In the complete set of barcodes $S$, there will exist a set of 'true' barcodes $T$ which can be used to define *equivalence classes* where all pseudo-barcodes due to noise are grouped with their barcode of origin:
\begin{equation}
[t] = \{s:s\cong t\}
\end{equation}
where $T\subseteq S$.
Now we can partition $S$ into these barcode classes:
\begin{equation}
S = \dot\bigcup_i[t_i]
\end{equation}

## 5. Total barcode diversity can be measured using an additive index
To measure the diversity of $S$, we use an additive index to allow later decomposition into noise and 'true' diversity.

Classical diversity indexes such as the Shannon-Wiener index are not directly additive. 

On the other hand, the Hill number (Hill, 1973) is interesting because it has an intuitive linear interpretation:
\begin{equation}
D = \left(\sum{p_i^q}\right)^{1/1-q}
\end{equation}
where $D$ is the Hill number of order $q$ ($q\neq 1$).
In particular, any value of $D$ can be equated to the *effective number of species* in an assemblage with a perfectly even distribution:
\begin{equation}
D = \left(\sum^D{\left(\frac{1}{D}\right)^{q}}\right)^{1/1-q} = \left(\frac{1}{D^{q-1}}\right)^{1/1-q} = D
\end{equation}
Using this interpretation, the additive property follows:
\begin{equation}
D = \sum{D_i}
\end{equation}
where $D_i$ is the diversity of each subset within a partition of the assemblage.

## 6. True barcode diversity can be indexed by decomposition
Partitioning $S$ into barcode classes, if we assume that noise affects all 'true' barcodes $t$ equally, we can say that the size of each barcode class $[t]$ is $N$.

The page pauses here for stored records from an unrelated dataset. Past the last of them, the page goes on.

(** * The [useGeolocation] hook: a fallback cascade over three location sources

    Shallow embedding of [src/hooks/use-geolocation.ts].  The hook keeps one
    [GeolocationState] and, on mount and on every manual refresh, runs
    [getLocationWithFallback]: high-accuracy device location, then
    low-accuracy device location, then IP geolocation over HTTP.

    The asynchronous function is embedded in a small monad that threads the
    hook state, records every interaction with the outside (state updates,
    [getCurrentPosition] calls, [fetch], [console.log]) in a trace, and
    carries JavaScript exceptions, so that [try]/[catch] reads as in the
    source.  What the browser and the network answer is a parameter, the
    [World].  One run is followed from its start to its end; runs that
    overlap in time are not modelled. *)

From Stdlib Require Import PrimFloat String List Bool ZArith Lia.
Import ListNotations.
Open Scope string_scope.
Set Warnings "-register-all,-inexact-float".

(** ** JavaScript values

    The rejection values bound by [catch (e: any)] and the body returned by
    [response.json()] are untyped in the source, so they are modelled as
    run-time values.  Numbers are IEEE binary64. *)
Module Js.

Inductive value : Type :=
| Undefined
| Null
| Boolean (b : bool)
| Num (x : float)
| Str (s : string)
| Arr (items : list value)
| Obj (fields : list (string * value)).

(** ToBoolean: [undefined], [null], [false], [+0], [-0], [NaN] and the empty
    string are falsy, everything else is truthy. *)
Definition truthy (v : value) : bool :=
  match v with
  | Undefined | Null => false
  | Boolean b => b
  | Num x => negb (PrimFloat.eqb x 0 || PrimFloat.is_nan x)
  | Str s => negb (String.eqb s "")
  | Arr _ | Obj _ => true
  end.

Definition nullish (v : value) : bool :=
  match v with
  | Undefined | Null => true
  | _ => false
  end.

Fixpoint lookup (k : string) (fields : list (string * value)) : value :=
  match fields with
  | [] => Undefined
  | (k', v) :: rest => if String.eqb k k' then v else lookup k rest
  end.

(** [new Error(msg)] and the TypeError raised by a property read on
    [undefined] or [null]. *)
Definition Error (msg : string) : value :=
  Obj [("name", Str "Error"); ("message", Str msg)].

Definition TypeError : value :=
  Obj [("name", Str "TypeError")].

(** [v.k] for the property names this hook reads ([message], [code],
    [latitude], [longitude]), none of which a primitive or an array
    inherits: the read throws on [undefined] and [null], finds the field of
    an object, and is [undefined] otherwise. *)
Definition get (v : value) (k : string) : value + value :=
  match v with
  | Undefined | Null => inr TypeError
  | Obj fields => inl (lookup k fields)
  | _ => inl Undefined
  end.

(** [v?.k] *)
Definition get_optional (v : value) (k : string) : value + value :=
  if nullish v then inl Undefined else get v k.

(** [v === n] for a number literal [n]: no coercion, IEEE comparison. *)
Definition strict_equals_num (v : value) (n : float) : bool :=
  match v with
  | Num x => PrimFloat.eqb x n
  | _ => false
  end.

End Js.

(** ** Data of the hook and of the platform *)

(** [Coordinates] of [@/api/types].  The IP branch stores whatever the
    response body holds, so the fields are run-time values. *)
Record Coordinates : Type := { lat : Js.value; lon : Js.value }.

Record GeolocationState : Type := {
  coordinates : option Coordinates;
  error : option string;
  isLoading : bool
}.

Record GeolocationCoordinates : Type := { latitude : float; longitude : float }.

Record GeolocationPosition : Type := { coords : GeolocationCoordinates }.

Record PositionOptions : Type := {
  enableHighAccuracy : bool;
  timeout : Z;
  maximumAge : Z
}.

(** How one [getCurrentPosition] call ends: the success callback with a fix,
    or the error callback with a value (a [GeolocationPositionError] on a
    conforming browser). *)
Inductive PositionOutcome : Type :=
| PositionResolve (position : GeolocationPosition)
| PositionReject (reason : Js.value).

(** A [fetch] response: the status, which the hook never looks at, and the
    body as parsed by [response.json()], [None] when it is not JSON. *)
Record Response : Type := { status : Z; body : option Js.value }.
(** The chunked read of [compute_checksum] ends and hashes exactly the bytes
    of the file, whatever its length. *)
Theorem checksum_of_whole_file (p content : string) :
  fs_files fs !! p = Some content -> compute_checksum fs p = Ok (sha256_hex content).
Proof.
  intros Hp. unfold compute_checksum, read_file. rewrite Hp.
  cbn [obind]. by rewrite feed_chunks_all by lia.
Qed.

(** [apply_migrations] records an upgrade twice, and the second record has no
    execution time: the time measured by [run_migration] is lost for every
    migration it applies. *)
Theorem upgrade_loses_execution_time (steps : option Z) (target : option string) d t l d' f :
  listing_wf fs -> schema_migrations d = Some t ->
  apply_migrations fs script_dir "up" steps false target d = (Ok l, d') -> f ∈ l ->
  exists t' r, schema_migrations d' = Some t' /\ t' !! f = Some r /\
    execution_time_ms r = None /\ exists c, checksum r = Some c /\
    compute_checksum fs (path_join dir f) = Ok c.
Proof.
  intros Hwf Ht Hrun Hf.
  destruct (apply_up_ok _ _ _ _ _ _ Hwf Ht Hrun) as (t' & Ht' & _ & Hsteps & _).
  destruct (table_steps_up fs script_dir _ _ _ f Hsteps) as [Hin _].
  destruct (Hin Hf) as (r & Hr & c & Hc & Hrc & Hms). eauto 10.
Qed.
End properties.

(** *** The sections of a script *)

(** The lines before the first down marker, less the comments that mention "up". *)
Definition up_section (lines : list string) : list string :=
  filter (fun l => is_up_comment l = false)
    (take (default (length lines) (fst <$> list_find (fun l => is_down_marker l = true) lines)) lines).

(** The lines after it, less further down markers. *)
Definition down_section (lines : list string) : list string :=
  filter (fun l => is_down_marker l = false)
    (drop (default (length lines) (fst <$> list_find (fun l => is_down_marker l = true) lines)) lines).

Lemma split_sections_down lines ups downs :
  split_sections lines true ups downs =
  (ups, downs ++ filter (fun l => is_down_marker l = false) lines).
Proof.
  revert downs. induction lines as [|l lines IH]; intros downs; simpl; [by rewrite app_nil_r|].
  rewrite filter_cons. destruct (is_down_marker l); simpl; [apply IH|].
  rewrite andb_false_r, IH. by rewrite <- app_assoc.
Qed.
Definition set_sessions (f : gmap uuid UserSession -> gmap uuid UserSession) (t : Tables) : Tables :=
  {| users := users t; user_identities := user_identities t; user_sessions := f (user_sessions
     t); permissions := permissions t; roles := roles t; role_permissions := role_permissions t;
     user_roles := user_roles t; user_two_factor := user_two_factor t; system_configurations :=
     system_configurations t; app_versions := app_versions t; api_keys := api_keys t;
     webhook_endpoints := webhook_endpoints t; webhook_logs := webhook_logs t; dead_letter_tasks
     := dead_letter_tasks t; periodic_tasks := periodic_tasks t; user_devices := user_devices t
     |}.

Definition set_roles (f : gmap uuid Role -> gmap uuid Role) (t : Tables) : Tables :=
  {| users := users t; user_identities := user_identities t; user_sessions := user_sessions t;
     permissions := permissions t; roles := f (roles t); role_permissions := role_permissions t;
     user_roles := user_roles t; user_two_factor := user_two_factor t; system_configurations :=
     system_configurations t; app_versions := app_versions t; api_keys := api_keys t;
     webhook_endpoints := webhook_endpoints t; webhook_logs := webhook_logs t; dead_letter_tasks
     := dead_letter_tasks t; periodic_tasks := periodic_tasks t; user_devices := user_devices t
     |}.

Definition set_role_permissions (f : gset (uuid * uuid) -> gset (uuid * uuid)) (t : Tables) : Tables :=
  {| users := users t; user_identities := user_identities t; user_sessions := user_sessions t;
     permissions := permissions t; roles := roles t; role_permissions := f (role_permissions t);
     user_roles := user_roles t; user_two_factor := user_two_factor t; system_configurations :=
     system_configurations t; app_versions := app_versions t; api_keys := api_keys t;
     webhook_endpoints := webhook_endpoints t; webhook_logs := webhook_logs t; dead_letter_tasks
     := dead_letter_tasks t; periodic_tasks := periodic_tasks t; user_devices := user_devices t
     |}.

Definition set_user_roles (f : gset (uuid * uuid) -> gset (uuid * uuid)) (t : Tables) : Tables :=
  {| users := users t; user_identities := user_identities t; user_sessions := user_sessions t;
     permissions := permissions t; roles := roles t; role_permissions := role_permissions t;
     user_roles := f (user_roles t); user_two_factor := user_two_factor t; system_configurations
     := system_configurations t; app_versions := app_versions t; api_keys := api_keys t;
     webhook_endpoints := webhook_endpoints t; webhook_logs := webhook_logs t; dead_letter_tasks
     := dead_letter_tasks t; periodic_tasks := periodic_tasks t; user_devices := user_devices t
     |}.

Definition set_two_factor (f : gmap uuid TwoFactor -> gmap uuid TwoFactor) (t : Tables) : Tables :=
  {| users := users t; user_identities := user_identities t; user_sessions := user_sessions t;
     permissions := permissions t; roles := roles t; role_permissions := role_permissions t;
     user_roles := user_roles t; user_two_factor := f (user_two_factor t); system_configurations
     := system_configurations t; app_versions := app_versions t; api_keys := api_keys t;
     webhook_endpoints := webhook_endpoints t; webhook_logs := webhook_logs t; dead_letter_tasks
     := dead_letter_tasks t; periodic_tasks := periodic_tasks t; user_devices := user_devices t
     |}.

Definition set_system_config (f : option SystemConfig -> option SystemConfig) (t : Tables) : Tables :=
  {| users := users t; user_identities := user_identities t; user_sessions := user_sessions t;
     permissions := permissions t; roles := roles t; role_permissions := role_permissions t;
     user_roles := user_roles t; user_two_factor := user_two_factor t; system_configurations :=
     f (system_configurations t); app_versions := app_versions t; api_keys := api_keys t;
     webhook_endpoints := webhook_endpoints t; webhook_logs := webhook_logs t; dead_letter_tasks
     := dead_letter_tasks t; periodic_tasks := periodic_tasks t; user_devices := user_devices t
     |}.

Definition set_app_versions (f : gmap string AppVersion -> gmap string AppVersion) (t : Tables) : Tables :=
  {| users := users t; user_identities := user_identities t; user_sessions := user_sessions t;
     permissions := permissions t; roles := roles t; role_permissions := role_permissions t;
     user_roles := user_roles t; user_two_factor := user_two_factor t; system_configurations :=
     system_configurations t; app_versions := f (app_versions t); api_keys := api_keys t;
     webhook_endpoints := webhook_endpoints t; webhook_logs := webhook_logs t; dead_letter_tasks
     := dead_letter_tasks t; periodic_tasks := periodic_tasks t; user_devices := user_devices t
     |}.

If we use the Hill number, since $D$ is additive, we can decompose the diversity of $S$:
\begin{equation}
{}^SD = \sum^{{}^TD}{N} = N\cdot {}^TD
\end{equation}
where ${}^TD$ is the 'true' diversity of barcodes (i.e. the *effective number of true barcodes*).

Hence, we can compute:
\begin{equation}
{}^TD = \frac{{}^SD}{N}
\end{equation}
for any barcode sequencing data $S$.

## References

- Hill, M. O. (1973). **Diversity and evenness: a unifying notation and its consequences.** *Ecology*, 54(2), 427-432.